EXERCISE GOAL: Here is the task for the records below: repeat exactly the lines from the one with "(** The loop over the filters of" to the one with "let? document_value := from_search_value", both included, and nothing else.

(Saved data entries)
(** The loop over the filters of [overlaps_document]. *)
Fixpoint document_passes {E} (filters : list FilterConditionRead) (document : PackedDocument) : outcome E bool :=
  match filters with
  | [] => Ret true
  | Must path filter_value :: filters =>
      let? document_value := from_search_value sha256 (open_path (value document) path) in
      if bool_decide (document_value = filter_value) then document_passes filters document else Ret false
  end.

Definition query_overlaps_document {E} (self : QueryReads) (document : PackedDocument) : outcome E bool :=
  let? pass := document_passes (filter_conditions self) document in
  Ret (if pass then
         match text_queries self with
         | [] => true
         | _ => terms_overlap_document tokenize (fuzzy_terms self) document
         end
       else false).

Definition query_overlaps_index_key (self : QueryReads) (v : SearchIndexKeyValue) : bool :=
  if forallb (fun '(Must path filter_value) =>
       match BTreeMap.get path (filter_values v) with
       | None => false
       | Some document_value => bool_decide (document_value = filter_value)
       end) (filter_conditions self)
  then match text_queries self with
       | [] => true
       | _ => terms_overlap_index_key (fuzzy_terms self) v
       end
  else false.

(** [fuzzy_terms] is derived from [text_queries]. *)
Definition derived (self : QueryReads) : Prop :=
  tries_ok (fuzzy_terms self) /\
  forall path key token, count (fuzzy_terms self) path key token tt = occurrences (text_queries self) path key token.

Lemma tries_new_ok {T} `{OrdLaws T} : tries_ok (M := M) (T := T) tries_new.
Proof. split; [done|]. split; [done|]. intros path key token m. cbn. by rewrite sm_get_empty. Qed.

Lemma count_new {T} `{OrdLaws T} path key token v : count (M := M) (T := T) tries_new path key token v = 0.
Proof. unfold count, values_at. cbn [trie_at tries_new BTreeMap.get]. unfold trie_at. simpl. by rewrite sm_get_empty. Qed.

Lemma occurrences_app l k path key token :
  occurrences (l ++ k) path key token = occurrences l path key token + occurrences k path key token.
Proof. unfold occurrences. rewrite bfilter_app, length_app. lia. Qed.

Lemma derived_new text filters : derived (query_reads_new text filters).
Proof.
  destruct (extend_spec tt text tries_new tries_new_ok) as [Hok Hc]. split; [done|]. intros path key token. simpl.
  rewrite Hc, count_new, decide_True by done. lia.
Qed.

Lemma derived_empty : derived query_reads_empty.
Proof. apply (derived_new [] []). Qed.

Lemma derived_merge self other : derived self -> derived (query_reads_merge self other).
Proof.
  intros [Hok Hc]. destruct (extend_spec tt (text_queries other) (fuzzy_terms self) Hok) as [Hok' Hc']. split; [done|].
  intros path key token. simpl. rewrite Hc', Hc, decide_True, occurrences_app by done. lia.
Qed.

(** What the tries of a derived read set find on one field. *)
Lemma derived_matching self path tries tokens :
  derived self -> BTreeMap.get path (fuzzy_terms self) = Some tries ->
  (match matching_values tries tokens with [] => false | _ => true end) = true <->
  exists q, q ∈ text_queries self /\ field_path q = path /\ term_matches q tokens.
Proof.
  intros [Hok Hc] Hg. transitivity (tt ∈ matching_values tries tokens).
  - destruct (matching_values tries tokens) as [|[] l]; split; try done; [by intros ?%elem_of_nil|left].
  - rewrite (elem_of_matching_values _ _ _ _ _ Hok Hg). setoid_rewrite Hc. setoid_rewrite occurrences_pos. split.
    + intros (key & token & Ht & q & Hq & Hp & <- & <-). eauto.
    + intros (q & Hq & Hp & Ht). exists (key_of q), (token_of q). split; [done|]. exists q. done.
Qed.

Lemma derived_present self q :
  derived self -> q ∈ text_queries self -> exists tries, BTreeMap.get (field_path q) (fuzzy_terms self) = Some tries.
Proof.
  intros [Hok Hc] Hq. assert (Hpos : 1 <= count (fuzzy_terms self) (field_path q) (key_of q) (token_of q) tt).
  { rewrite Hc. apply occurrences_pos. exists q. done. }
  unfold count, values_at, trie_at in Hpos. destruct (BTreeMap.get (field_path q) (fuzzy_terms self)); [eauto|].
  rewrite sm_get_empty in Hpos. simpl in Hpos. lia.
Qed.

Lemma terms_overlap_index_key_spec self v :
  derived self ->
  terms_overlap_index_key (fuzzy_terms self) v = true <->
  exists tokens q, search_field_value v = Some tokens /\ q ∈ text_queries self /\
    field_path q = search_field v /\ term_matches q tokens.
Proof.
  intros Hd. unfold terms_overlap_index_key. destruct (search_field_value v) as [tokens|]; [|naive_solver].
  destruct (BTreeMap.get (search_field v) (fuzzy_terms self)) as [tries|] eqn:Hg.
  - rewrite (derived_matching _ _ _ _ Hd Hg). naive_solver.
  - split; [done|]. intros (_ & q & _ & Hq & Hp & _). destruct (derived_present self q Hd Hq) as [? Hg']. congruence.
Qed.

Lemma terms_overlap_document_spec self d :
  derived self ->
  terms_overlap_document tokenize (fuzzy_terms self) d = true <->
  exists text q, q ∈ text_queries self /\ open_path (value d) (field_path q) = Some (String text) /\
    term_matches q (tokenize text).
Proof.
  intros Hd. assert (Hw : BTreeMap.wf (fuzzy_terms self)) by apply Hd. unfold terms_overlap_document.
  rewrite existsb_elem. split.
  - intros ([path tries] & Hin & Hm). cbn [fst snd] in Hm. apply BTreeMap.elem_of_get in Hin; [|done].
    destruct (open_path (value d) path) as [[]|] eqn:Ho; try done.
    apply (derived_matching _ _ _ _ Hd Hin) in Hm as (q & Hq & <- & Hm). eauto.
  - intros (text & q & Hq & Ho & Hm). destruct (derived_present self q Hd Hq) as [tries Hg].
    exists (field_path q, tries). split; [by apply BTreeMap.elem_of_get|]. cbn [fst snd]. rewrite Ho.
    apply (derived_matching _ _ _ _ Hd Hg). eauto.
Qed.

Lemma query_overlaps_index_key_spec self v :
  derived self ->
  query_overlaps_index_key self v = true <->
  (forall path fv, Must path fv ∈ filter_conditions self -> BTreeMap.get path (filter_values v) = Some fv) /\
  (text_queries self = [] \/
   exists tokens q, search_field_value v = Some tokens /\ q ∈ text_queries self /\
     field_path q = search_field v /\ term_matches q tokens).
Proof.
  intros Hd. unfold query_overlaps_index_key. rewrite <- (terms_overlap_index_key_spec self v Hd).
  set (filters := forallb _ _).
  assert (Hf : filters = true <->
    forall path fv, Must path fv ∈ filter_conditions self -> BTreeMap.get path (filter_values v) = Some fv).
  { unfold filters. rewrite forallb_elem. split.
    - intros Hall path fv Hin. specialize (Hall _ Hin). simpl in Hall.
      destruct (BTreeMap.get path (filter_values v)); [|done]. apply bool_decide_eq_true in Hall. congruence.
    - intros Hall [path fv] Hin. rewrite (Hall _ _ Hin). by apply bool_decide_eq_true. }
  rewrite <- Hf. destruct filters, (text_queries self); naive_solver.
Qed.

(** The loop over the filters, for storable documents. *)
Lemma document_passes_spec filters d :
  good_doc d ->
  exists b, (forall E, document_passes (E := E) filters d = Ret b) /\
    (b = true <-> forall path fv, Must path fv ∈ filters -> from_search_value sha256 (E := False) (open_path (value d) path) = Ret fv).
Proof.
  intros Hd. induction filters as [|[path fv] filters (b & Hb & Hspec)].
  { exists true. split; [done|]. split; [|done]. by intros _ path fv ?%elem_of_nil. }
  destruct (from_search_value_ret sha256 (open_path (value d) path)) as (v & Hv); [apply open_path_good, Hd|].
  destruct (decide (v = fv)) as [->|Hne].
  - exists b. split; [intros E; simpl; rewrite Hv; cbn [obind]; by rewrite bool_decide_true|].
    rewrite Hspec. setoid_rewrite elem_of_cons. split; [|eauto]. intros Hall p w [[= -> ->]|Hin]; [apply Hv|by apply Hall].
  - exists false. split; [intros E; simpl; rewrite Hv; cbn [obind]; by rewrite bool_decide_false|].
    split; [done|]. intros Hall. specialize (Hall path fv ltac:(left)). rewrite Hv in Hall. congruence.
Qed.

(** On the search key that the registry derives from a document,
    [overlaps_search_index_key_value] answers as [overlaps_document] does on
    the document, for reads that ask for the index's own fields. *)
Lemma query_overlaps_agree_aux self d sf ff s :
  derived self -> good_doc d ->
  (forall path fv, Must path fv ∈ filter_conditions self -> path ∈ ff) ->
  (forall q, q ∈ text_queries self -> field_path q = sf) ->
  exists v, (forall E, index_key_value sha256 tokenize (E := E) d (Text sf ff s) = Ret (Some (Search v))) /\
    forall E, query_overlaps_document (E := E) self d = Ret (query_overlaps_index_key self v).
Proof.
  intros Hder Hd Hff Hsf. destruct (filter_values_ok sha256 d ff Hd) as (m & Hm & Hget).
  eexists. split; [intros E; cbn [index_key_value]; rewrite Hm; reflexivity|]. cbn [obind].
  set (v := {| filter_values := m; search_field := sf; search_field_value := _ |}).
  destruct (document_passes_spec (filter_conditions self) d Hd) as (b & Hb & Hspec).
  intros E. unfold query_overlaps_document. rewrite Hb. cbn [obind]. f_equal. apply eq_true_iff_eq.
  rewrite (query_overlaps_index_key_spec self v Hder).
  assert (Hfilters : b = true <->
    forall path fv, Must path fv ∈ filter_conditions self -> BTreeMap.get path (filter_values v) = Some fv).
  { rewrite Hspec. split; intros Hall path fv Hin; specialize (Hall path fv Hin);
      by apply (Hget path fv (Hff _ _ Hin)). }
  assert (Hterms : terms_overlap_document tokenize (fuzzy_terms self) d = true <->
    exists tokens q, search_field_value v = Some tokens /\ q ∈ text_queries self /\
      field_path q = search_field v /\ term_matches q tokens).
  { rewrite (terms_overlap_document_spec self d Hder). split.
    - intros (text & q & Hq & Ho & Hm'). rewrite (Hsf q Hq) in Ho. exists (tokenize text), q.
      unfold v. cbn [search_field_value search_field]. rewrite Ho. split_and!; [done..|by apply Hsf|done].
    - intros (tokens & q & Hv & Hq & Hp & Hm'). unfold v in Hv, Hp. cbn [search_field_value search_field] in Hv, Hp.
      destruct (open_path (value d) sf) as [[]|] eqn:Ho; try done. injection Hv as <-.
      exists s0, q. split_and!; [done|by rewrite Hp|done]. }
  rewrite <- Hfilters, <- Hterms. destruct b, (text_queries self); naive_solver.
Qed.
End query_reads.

--

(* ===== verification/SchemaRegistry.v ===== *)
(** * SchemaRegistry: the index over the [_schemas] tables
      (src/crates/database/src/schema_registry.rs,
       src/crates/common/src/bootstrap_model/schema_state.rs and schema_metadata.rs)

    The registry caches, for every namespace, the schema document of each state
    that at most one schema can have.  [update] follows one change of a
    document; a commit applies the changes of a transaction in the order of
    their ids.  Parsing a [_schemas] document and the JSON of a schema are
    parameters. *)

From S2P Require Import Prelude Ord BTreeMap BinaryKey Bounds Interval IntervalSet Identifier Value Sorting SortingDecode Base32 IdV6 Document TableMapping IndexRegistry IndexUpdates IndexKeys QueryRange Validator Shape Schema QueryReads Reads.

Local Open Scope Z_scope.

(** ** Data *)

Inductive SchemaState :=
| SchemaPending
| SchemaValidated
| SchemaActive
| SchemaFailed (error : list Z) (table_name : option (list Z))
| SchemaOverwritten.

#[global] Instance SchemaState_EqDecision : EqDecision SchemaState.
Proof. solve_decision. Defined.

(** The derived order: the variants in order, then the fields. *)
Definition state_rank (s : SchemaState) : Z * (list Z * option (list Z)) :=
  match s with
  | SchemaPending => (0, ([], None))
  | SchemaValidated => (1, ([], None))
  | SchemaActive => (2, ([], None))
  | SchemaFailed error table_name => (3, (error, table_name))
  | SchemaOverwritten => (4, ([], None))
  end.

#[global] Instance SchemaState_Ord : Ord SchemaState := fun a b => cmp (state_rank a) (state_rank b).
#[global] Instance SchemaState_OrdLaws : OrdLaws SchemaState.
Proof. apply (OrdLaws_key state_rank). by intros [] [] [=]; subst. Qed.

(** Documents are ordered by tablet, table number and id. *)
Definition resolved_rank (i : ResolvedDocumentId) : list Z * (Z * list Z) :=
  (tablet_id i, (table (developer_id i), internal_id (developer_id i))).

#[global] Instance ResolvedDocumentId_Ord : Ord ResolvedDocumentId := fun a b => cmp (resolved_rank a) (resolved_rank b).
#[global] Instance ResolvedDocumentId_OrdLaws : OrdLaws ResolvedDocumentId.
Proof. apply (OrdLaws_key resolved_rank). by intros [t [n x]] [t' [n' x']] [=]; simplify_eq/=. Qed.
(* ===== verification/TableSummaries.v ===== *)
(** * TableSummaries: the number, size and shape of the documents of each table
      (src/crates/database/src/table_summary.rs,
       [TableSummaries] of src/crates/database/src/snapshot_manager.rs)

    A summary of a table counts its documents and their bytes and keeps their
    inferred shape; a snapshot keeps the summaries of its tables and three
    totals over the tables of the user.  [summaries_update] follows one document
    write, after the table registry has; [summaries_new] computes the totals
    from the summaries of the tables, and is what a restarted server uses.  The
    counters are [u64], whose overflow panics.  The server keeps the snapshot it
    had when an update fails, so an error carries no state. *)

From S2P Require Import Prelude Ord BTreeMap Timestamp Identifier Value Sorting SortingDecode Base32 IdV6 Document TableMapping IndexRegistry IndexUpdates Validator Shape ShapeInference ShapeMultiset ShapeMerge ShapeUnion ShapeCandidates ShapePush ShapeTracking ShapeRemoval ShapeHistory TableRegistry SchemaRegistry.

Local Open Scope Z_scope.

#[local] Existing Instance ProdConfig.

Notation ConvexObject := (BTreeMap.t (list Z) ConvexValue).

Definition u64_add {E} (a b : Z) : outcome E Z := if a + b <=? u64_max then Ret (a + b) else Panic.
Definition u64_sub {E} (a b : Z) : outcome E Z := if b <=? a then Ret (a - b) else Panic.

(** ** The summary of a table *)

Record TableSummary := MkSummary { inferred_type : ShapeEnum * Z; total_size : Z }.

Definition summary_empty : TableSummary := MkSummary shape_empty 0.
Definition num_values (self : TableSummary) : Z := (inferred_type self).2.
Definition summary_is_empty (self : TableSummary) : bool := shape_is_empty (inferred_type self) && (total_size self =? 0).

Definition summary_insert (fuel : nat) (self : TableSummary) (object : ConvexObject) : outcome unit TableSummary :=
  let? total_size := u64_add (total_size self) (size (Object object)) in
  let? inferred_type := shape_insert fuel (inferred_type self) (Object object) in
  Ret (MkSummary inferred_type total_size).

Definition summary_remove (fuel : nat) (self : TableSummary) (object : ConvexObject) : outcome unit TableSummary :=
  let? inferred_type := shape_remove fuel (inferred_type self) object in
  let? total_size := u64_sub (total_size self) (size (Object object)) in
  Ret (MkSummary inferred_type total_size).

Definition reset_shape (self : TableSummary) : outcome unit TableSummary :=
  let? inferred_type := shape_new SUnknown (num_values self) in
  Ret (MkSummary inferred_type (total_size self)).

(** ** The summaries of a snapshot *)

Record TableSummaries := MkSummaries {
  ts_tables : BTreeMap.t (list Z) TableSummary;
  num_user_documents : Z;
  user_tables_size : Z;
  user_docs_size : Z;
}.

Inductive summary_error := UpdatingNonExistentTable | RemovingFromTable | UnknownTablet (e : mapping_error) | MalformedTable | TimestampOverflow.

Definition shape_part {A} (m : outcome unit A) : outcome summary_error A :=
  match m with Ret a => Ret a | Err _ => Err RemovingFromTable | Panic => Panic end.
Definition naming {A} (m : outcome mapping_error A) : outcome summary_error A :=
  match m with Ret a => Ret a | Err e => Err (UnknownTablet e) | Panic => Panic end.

SOLUTION FOR THIS TASK:
(** The loop over the filters of [overlaps_document]. *)
Fixpoint document_passes {E} (filters : list FilterConditionRead) (document : PackedDocument) : outcome E bool :=
  match filters with
  | [] => Ret true
  | Must path filter_value :: filters =>
      let? document_value := from_search_value sha256 (open_path (value document) path) in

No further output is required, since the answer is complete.